Pregnancy Considerations
Transplacental passage of migrating larvae is possible. Elevated progesterone during pregnancy is helminthotoxic to newborn larvae, leading to a milder infection. Trichinellosis can cause miscarriage or premature delivery. Mebendazole and albendazole are contraindicated in pregnancy.


  • Only 15 cases were reported in the United States in 2011 (7)[C] and 12 cases in 2012 (1).
  • Worldwide from 1986 to 2009, there were ~65,000 cases and 42 deaths (8)[C].
  • Higher incidence in Alaska and Northeastern United States
  • Autopsy studies suggest that most mild cases are probably undiagnosed.
  • Predominant age: 20 to 49 years, although cases were reported from all age groups
  • Predominant sex: male = female

Etiology and Pathophysiology

Eating undercooked meat contaminated with viable Trichinella cysts. Symptoms and severity relate to how many larvae are ingested and cyst burden.

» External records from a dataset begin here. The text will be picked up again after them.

(** * Properties of the rate limiter *)

Module RateLimiterProps.
Import RateLimiterModel ListFacts.

Ltac run_m :=
  unfold bind, ret, raise, gets, modify, try_except, on_field, id; simpl.

Lemma popleft_while_suffix bound dq : popleft_while bound dq `suffix_of` dq.
Proof.
  induction dq as [|t dq IH]; simpl; [done|].
  case_bool_decide; [|done].
  by apply suffix_cons_r.
Qed.

Lemma popleft_while_split bound dq :
  ∃ stale, dq = stale ++ popleft_while bound dq ∧ Forall (fun t => t < bound) stale.
Proof.
  induction dq as [|t dq (stale & Hdq & Hst)]; simpl.
  - by exists [].
  - case_bool_decide.
    + exists (t :: stale). split; [by rewrite Hdq at 1|by constructor].
    + by exists [].
Qed.

Lemma popleft_while_head bound dq t rest :
  popleft_while bound dq = t :: rest → bound ≤ t.
Proof.
  induction dq as [|t' dq IH]; simpl; [done|].
  case_bool_decide; [done|]. intros [= -> ->]. lia.
Qed.

Lemma popleft_while_length bound dq :
  (length (popleft_while bound dq) ≤ length dq)%nat.
Proof. apply suffix_length, popleft_while_suffix. Qed.

Lemma check_limit_eq key now rl :
  let purged := popleft_while (now - time_window rl) (window key rl) in
  check_limit key now rl =
    (Ok (bool_decide (Z.of_nat (length purged) < max_requests rl)),
     set_requests <[key := purged]> rl).
Proof.
  destruct rl as [mx tw reqs]. unfold window, check_limit, ensure_key,
    _clean_old_requests, requests_getitem. run_m.
  destruct (reqs !! key) as [dq|] eqn:E; run_m.
  - rewrite E. run_m. rewrite lookup_insert_eq. done.
  - rewrite lookup_insert_eq. run_m. rewrite lookup_insert_eq.
    unfold set_requests; simpl. by rewrite insert_insert_eq.
Qed.

Lemma get_remaining_requests_eq key now rl :
  get_remaining_requests key now rl =
    match _requests rl !! key with
    | None => (Ok (max_requests rl), rl)
    | Some dq =>
        let purged := popleft_while (now - time_window rl) dq in
        (Ok (Z.max 0 (max_requests rl - Z.of_nat (length purged))),
         set_requests <[key := purged]> rl)
    end.
Proof.
  destruct rl as [mx tw reqs]. unfold get_remaining_requests,
    _clean_old_requests, requests_getitem. run_m.
  destruct (reqs !! key) as [dq|] eqn:E; run_m; [|done].
  rewrite E. run_m. by rewrite lookup_insert_eq.
Qed.

Lemma record_request_eq key t_check now rl :
  let purged := popleft_while (t_check - time_window rl) (window key rl) in
  record_request key t_check now rl =
    if bool_decide (Z.of_nat (length purged) < max_requests rl)
    then (Ok tt, set_requests <[key := purged ++ [now]]> rl)
    else (Raise (RateLimitError (rate_limit_message key rl)),
          set_requests <[key := purged]> rl).
Proof.
  intros purged. unfold record_request, bind at 1.
  rewrite check_limit_eq. fold purged.
  destruct rl as [mx tw reqs]. simpl in *.
  case_bool_decide; simpl; [|done].
  unfold ensure_key, requests_getitem. run_m.
  rewrite lookup_insert_eq. run_m. rewrite lookup_insert_eq.
  unfold set_requests; simpl. by rewrite insert_insert_eq.
Qed.

Lemma window_set_requests_eq key w rl :
  window key (set_requests <[key := w]> rl) = w.
Proof. unfold window, set_requests; simpl. by rewrite lookup_insert_eq. Qed.

Lemma window_set_requests_ne key key' w rl :
  key ≠ key' → window key' (set_requests <[key := w]> rl) = window key' rl.
Proof.
  intros. unfold window, set_requests; simpl. by rewrite lookup_insert_ne.
Qed.

Lemma popleft_while_mono b1 b2 dq :
  b1 ≤ b2 → popleft_while b2 (popleft_while b1 dq) = popleft_while b2 dq.
Proof.
  intros Hb. induction dq as [|t dq IH]; simpl; [done|].
  case_bool_decide as H1.
  - rewrite IH. rewrite bool_decide_true by lia. done.
  - done.
Qed.

Lemma popleft_while_sorted bound dq :
  Sorted Z.le dq →
  popleft_while bound dq = filter (fun t => bound ≤ t) dq.
Proof.
  intros Hs. apply Sorted_StronglySorted in Hs; [|intros ???; lia].
  induction Hs as [|t dq Hs IH Hall]; simpl; [done|].
  case_bool_decide.
  - rewrite filter_cons_False by lia. done.
  - rewrite filter_cons_True by lia. f_equal.
    symmetry. apply filter_Forall_id.
    eapply Forall_impl; [exact Hall|]. simpl. lia.
Qed.

Lemma clean_old_requests_window key now rl :
  window key (_clean_old_requests key now rl).2 =
    popleft_while (now - time_window rl) (window key rl).
Proof.
  destruct rl as [mx tw reqs]. unfold _clean_old_requests, window. run_m.
  destruct (reqs !! key) as [dq|] eqn:E; run_m.
  - by rewrite lookup_insert_eq.
  - by rewrite E.
Qed.



(** C1, as stated, fails: on a limiter built with a negative
    [max_requests], [record_request] on a key never seen raises, and
    [get_remaining_requests] returns [max_requests] before the rejected
    call and 0 after it. *)
Lemma negative_limit_never_seen_key :
  let rl := init (-1) 60 in
  (get_remaining_requests "k" 5 rl).1 = Ok (-1) ∧
  (record_request "k" 5 5 rl).1 =
    Raise (RateLimitError
             "Rate limit exceeded for k. Maximum -1 requests per 60s") ∧
  (get_remaining_requests "k" 5 (record_request "k" 5 5 rl).2).1 = Ok 0.
Proof. split_and!; reflexivity. Qed.

(** C1, amended: when [record_request] raises, the exception is the
    [RateLimitError] whose message is built from the key, [max_requests]
    and [time_window]; the key's window is the purged window, a suffix of
    what it was, with no timestamp appended; and
    [get_remaining_requests], read at the instant of the rejected call,
    returns what it returned before the call, unless [max_requests] is
    negative and the key had never been seen: then it returned
    [max_requests] before the call and returns 0 after it. *)
Theorem record_request_rejected_no_append
    (key : string) (t_before t_check now r_before : Z)
    (rl0 rl rl' : RateLimiter) (e : exn) :
  get_remaining_requests key t_before rl0 = (Ok r_before, rl) →
  record_request key t_check now rl = (Raise e, rl') →
  e = RateLimitError
        ("Rate limit exceeded for " +:+ key +:+ ". Maximum " +:+
         pretty (max_requests rl) +:+ " requests per " +:+
         pretty (time_window rl) +:+ "s") ∧
  window key rl' = popleft_while (t_check - time_window rl) (window key rl) ∧
  window key rl' `suffix_of` window key rl ∧
  (0 ≤ max_requests rl0 ∨ is_Some (_requests rl0 !! key) →
   get_remaining_requests key t_check rl' = (Ok r_before, rl')) ∧
  (max_requests rl0 < 0 → _requests rl0 !! key = None →
   r_before = max_requests rl0 ∧
   get_remaining_requests key t_check rl' = (Ok 0, rl')).
Proof.
  intros Hbefore Hrec.
  rewrite record_request_eq in Hrec.
  case_bool_decide as Hlen; [done|]. simplify_eq.
  split; [done|]. rewrite window_set_requests_eq.
  split; [done|]. split; [apply popleft_while_suffix|].
  rewrite get_remaining_requests_eq in Hbefore |- *.
  destruct rl0 as [mx tw reqs]. unfold window in *. simpl in *.
  destruct (reqs !! key) as [dq|] eqn:E; simplify_eq/=.
  - rewrite !lookup_insert_eq in *. simpl in *.
    set (kept := popleft_while (t_before - tw) dq) in *.
    rewrite (popleft_while_mono (t_check - tw) (t_check - tw)) by lia.
    unfold set_requests; simpl. rewrite !insert_insert_eq.
    pose proof (popleft_while_length (t_check - tw) kept).
    split; [|done]. intros _. do 2 f_equal. lia.
  - rewrite E in *. simpl in *. rewrite lookup_insert_eq. simpl.
    unfold set_requests; simpl. rewrite insert_insert_eq.
    split.
    + intros [Hmx|[? [=]]]. do 2 f_equal. lia.
    + intros Hmx _. split; [done|]. do 2 f_equal. lia.
Qed.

  • Enteral phase (phase I)
    • Cysts are broken down by digestive acid in the stomach, releasing larvae, which develop into mature adult worms in the small intestine.
    • ~1 week after ingestion; may last 3 to 5 weeks
    • Symptoms result from presence of cysts and worms.
  • Muscular phase (phase II)
    • Female worms release newborn larvae that migrate through blood vessels and lymphatics to multiple organ systems.
    • 2 to 3 weeks after ingestion; may last for 2 months
    • Larvae encyst in striated skeletal and cardiac muscle forming a “nurse cell” that nourishes and protects the organism from host immunity.
    • IM cysts usually calcify over time.
    • Cyst can survive in humans up to 30 years.
    • Symptoms result from invasion of larvae/worms and the resulting inflammatory process leading to edema, vasculitis, and intravascular thrombi.
    • Symptoms depend on location of larvae/worms.

Risk Factors

  • Access to wild game, homemade pork products, or noncommercial sources of meat
  • Eating pigs fed on uncooked garbage
  • Consuming undercooked pork
  • Eating inadequately cooked or frozen wild game
  • Ethnic groups from Southeast Asia who raise their own pork or consume partially cooked pork products
  • Residents in Alaska and Northeastern United States
  • Risk for more severe symptoms (9)[C]:
    • >10 years old
    • Leukocytosis
    • High eosinophil count
    • Repeated consumption of contaminated meat

General Prevention

  • Avoid consumption of undercooked pork or game.
  • Prolonged freezing may help prevent disease (less so for wild game meat).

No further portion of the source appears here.